Search the listing below for the line containing "Lemma shift_up_spec l1". From there through the line containing "rewrite length_app, Nat.add_comm. cbn [length Nat.add shift_up].", transcribe every line exactly, both ends included.

### RECORDS FOR THE EXERCISE ###

(* ===== verification/BpPairs.v ===== *)
(** * B+tree: arrays of keys, the block bitmap

    [BpPairs]: the array routines as operations on lists of pairs; [BpAlloc]: the
    blocks of the file of a tree. *)
From stdpp Require Import sorting.
From S2P Require Import Prelude Bitmap Arr BpTree BpTreeOps.
Import Arr BpTree BpTreeOps.

(** ** Arrays of keys and items as lists of pairs

    The loops of the B+tree code work on two parallel arrays.  [mk l] is the
    key_pair whose arrays hold the list [l] of pairs; the lemmas give the effect
    of every loop on such lists: binary search, merging of a pair, copying,
    collecting, extracting and sorting. *)
Module BpPairs.

Definition mk (l : list (Z * Z)) : key_pair := mk_pair l.*1 l.*2.

Lemma mk_eta (p : key_pair) :
  length (i_key p) = length (i_item p) -> exists l, p = mk l /\ length l = length (i_key p).
Proof.
  destruct p as [ks vs]; cbn [i_key i_item]. intros Hl. exists (zip ks vs). unfold mk.
  rewrite fst_zip, snd_zip by lia. split; [done|]. rewrite length_zip_with_l_eq; done.
Qed.

Lemma mk_zeros n : pair_zero n = mk (replicate (Z.to_nat n) (0, 0)).
Proof. unfold pair_zero, mk, zeros. by rewrite !fmap_replicate. Qed.

(** ** Comparison *)

Lemma key_compare_lt a b : (key_compare a b <? 0) = (a <? b).
Proof. unfold key_compare. zbool. Qed.
Lemma key_compare_gt a b : (0 <? key_compare a b) = (b <? a).
Proof. unfold key_compare. zbool. Qed.
Lemma key_compare_eq a b : (key_compare a b =? 0) = (a =? b).
Proof. unfold key_compare. zbool. Qed.

Lemma item_cmp_eq x y : is_s32 x -> is_s32 y -> (B_ITEM_CMP x y =? 0) = (x =? y).
Proof.
  unfold B_ITEM_CMP, is_s32, s32. intros.
  destruct (Z.eqb_spec x y) as [->|Hne]; [by rewrite Z.sub_diag|].
  apply Z.eqb_neq. Z.div_mod_to_equations. lia.
Qed.

(** ** Access *)

Lemma get_key l1 k v l2 i :
  i = Z.of_nat (length l1) -> aget (i_key (mk (l1 ++ (k, v) :: l2))) i = Some k.
Proof.
  intros ->. unfold mk; cbn [i_key i_item]. rewrite fmap_app, fmap_cons, <- (length_fmap fst l1). apply aget_middle.
Qed.

Lemma get_item l1 k v l2 i :
  i = Z.of_nat (length l1) -> aget (i_item (mk (l1 ++ (k, v) :: l2))) i = Some v.
Proof.
  intros ->. unfold mk; cbn [i_key i_item]. rewrite fmap_app, fmap_cons, <- (length_fmap snd l1). apply aget_middle.
Qed.

Lemma set_pair l1 x l2 k v i :
  i = Z.of_nat (length l1) ->
  B_PAIR_SET (mk (l1 ++ x :: l2)) i k v = Some (mk (l1 ++ (k, v) :: l2)).
Proof.
  intros ->. unfold B_PAIR_SET, mk; cbn [i_key i_item]. rewrite !fmap_app, !fmap_cons.
  rewrite <- (length_fmap fst l1) at 1. rewrite aset_middle; simpl.
  rewrite <- (length_fmap snd l1). rewrite aset_middle; simpl. done.
Qed.

Lemma set_item l1 k x l2 v i :
  i = Z.of_nat (length l1) ->
  (w ← aset (i_item (mk (l1 ++ (k, x) :: l2))) i v; Some (mk_pair (i_key (mk (l1 ++ (k, x) :: l2))) w))
  = Some (mk (l1 ++ (k, v) :: l2)).
Proof.
  intros ->. unfold mk; cbn [i_key i_item]. rewrite !fmap_app, !fmap_cons.
  rewrite <- (length_fmap snd l1), aset_middle; simpl. done.
Qed.

Lemma copy_pair l1 x l2 s1 y s2 i j :
  i = Z.of_nat (length l1) -> j = Z.of_nat (length s1) ->
  B_PAIR_COPY (mk (l1 ++ x :: l2)) (mk (s1 ++ y :: s2)) i j = Some (mk (l1 ++ y :: l2)).
Proof.
  intros Hi Hj. unfold B_PAIR_COPY. destruct y as [k v].
  rewrite (get_key s1 k v s2 j Hj), (get_item s1 k v s2 j Hj); simpl. by apply set_pair.
Qed.

Lemma copy_n l1 l2 l3 s1 s2 s3 i j n :
  i = Z.of_nat (length l1) -> j = Z.of_nat (length s1) -> n = Z.of_nat (length s2) ->
  length l2 = length s2 ->
  B_PAIR_COPY_N (mk (l1 ++ l2 ++ l3)) (mk (s1 ++ s2 ++ s3)) i j n = Some (mk (l1 ++ s2 ++ l3)).
Proof.
  intros. unfold B_PAIR_COPY_N, mk; cbn [i_key i_item]. rewrite !fmap_app.
  rewrite !acopy_app by (rewrite !length_fmap; congruence). done.
Qed.

Lemma init_n l1 l2 l3 i n :
  i = Z.of_nat (length l1) -> n = Z.of_nat (length l2) ->
  B_PAIR_INIT_N (mk (l1 ++ l2 ++ l3)) i n = Some (mk (l1 ++ replicate (length l2) (0, 0) ++ l3)).
Proof.
  intros. unfold B_PAIR_INIT_N, mk; cbn [i_key i_item]. rewrite !fmap_app, !fmap_replicate.
  rewrite !afill_app by (rewrite !length_fmap; congruence). simpl. by rewrite !length_fmap.
Qed.

Lemma key_copy l1 k v l2 i k' :
  i = Z.of_nat (length l1) ->
  B_KEY_COPY (mk (l1 ++ (k, v) :: l2)) i k' = Some (mk (l1 ++ (k', v) :: l2)).
Proof.
  intros ->. unfold B_KEY_COPY, mk; cbn [i_key i_item]. rewrite !fmap_app, !fmap_cons.
  rewrite <- (length_fmap fst l1). rewrite aset_middle; simpl. done.
Qed.

#[global] Arguments mk : simpl never.
#[global] Arguments i_key : simpl never.
#[global] Arguments i_item : simpl never.

(** ** Merging of a pair *)

Lemma scan_below_spec l1 l2 l3 key :
  Forall (fun p => p.1 <> 0 /\ p.1 < key) l1 -> Forall (fun p => p.1 = 0 \/ key <= p.1) l2 ->
  scan_below (length (l1 ++ l2)) (i_key (mk (l1 ++ l2 ++ l3))) key = Some (Z.of_nat (length l1) - 1).
Proof.
  intros H1 H2. revert l3. induction l2 as [|[k v] l2 IH] using rev_ind; intros l3.
  - rewrite app_nil_r. destruct l1 as [|[k v] l1 _] using rev_ind; [done|].
    rewrite length_app, Nat.add_comm. cbn [length Nat.add scan_below].
    rewrite <- app_assoc. change ([(k, v)] ++ [] ++ l3) with ((k, v) :: l3).
    rewrite get_key by done. simpl. apply Forall_app in H1 as [_ H1].
    apply Forall_cons in H1 as [[Hk Hlt] _]. simpl in *.
    rewrite key_compare_lt. destruct (Z.eqb_spec k 0); [lia|]. destruct (Z.ltb_spec k key); [|lia].
    simpl. f_equal. lia.
  - apply Forall_app in H2 as [H2 Hk]. apply Forall_cons in Hk as [Hk _]. simpl in Hk.
    rewrite app_assoc, length_app, Nat.add_comm. cbn [length Nat.add scan_below].
    rewrite <- app_assoc. change ([(k, v)] ++ l3) with ((k, v) :: l3).
    replace (l1 ++ l2 ++ (k, v) :: l3) with ((l1 ++ l2) ++ (k, v) :: l3) by by rewrite app_assoc.
    replace ((l1 ++ (l2 ++ [(k, v)]) ++ l3)) with ((l1 ++ l2) ++ (k, v) :: l3)
      by by rewrite <- !app_assoc.
    rewrite get_key by done. simpl. rewrite key_compare_lt.
    replace (negb (k =? 0) && (k <? key)) with false by zbool.
    rewrite <- app_assoc. by apply IH.
Qed.

Lemma shift_up_spec l1 l2 x l3 j :
  j = Z.of_nat (length (l1 ++ l2)) ->
  shift_up (length l2) j (mk (l1 ++ l2 ++ x :: l3)) =
    Some (mk (l1 ++ match l2 with [] => x :: l3 | _ => (0, 0) :: l2 ++ l3 end)).
Proof.
  revert x l3 j. induction l2 as [|y l2 IH] using rev_ind; intros x l3 j Hj; [done|].
  rewrite length_app, Nat.add_comm. cbn [length Nat.add shift_up].
  replace (l1 ++ (l2 ++ [y]) ++ x :: l3) with ((l1 ++ l2 ++ [y]) ++ x :: l3) by by rewrite <- !app_assoc.
  rewrite !length_app in Hj. simpl in Hj.
  replace (mk ((l1 ++ l2 ++ [y]) ++ x :: l3)) with (mk ((l1 ++ l2) ++ y :: x :: l3)) at 2
    by (f_equal; by rewrite <- !app_assoc).
  rewrite copy_pair by (rewrite ?length_app; simpl; lia). simpl.
  replace ((l1 ++ l2 ++ [y]) ++ y :: l3) with ((l1 ++ l2) ++ y :: y :: l3) by by rewrite <- !app_assoc.
  unfold B_PAIR_INIT. rewrite set_pair by (rewrite ?length_app; lia). simpl.
  rewrite <- app_assoc. rewrite (IH (0, 0) (y :: l3) (j - 1)) by (rewrite length_app; lia).
  destruct l2 as [|z l2]; simpl; [done|]. by rewrite <- app_assoc.
Qed.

###

RESULT
Lemma shift_up_spec l1 l2 x l3 j :
  j = Z.of_nat (length (l1 ++ l2)) ->
  shift_up (length l2) j (mk (l1 ++ l2 ++ x :: l3)) =
    Some (mk (l1 ++ match l2 with [] => x :: l3 | _ => (0, 0) :: l2 ++ l3 end)).
Proof.
  revert x l3 j. induction l2 as [|y l2 IH] using rev_ind; intros x l3 j Hj; [done|].
  rewrite length_app, Nat.add_comm. cbn [length Nat.add shift_up].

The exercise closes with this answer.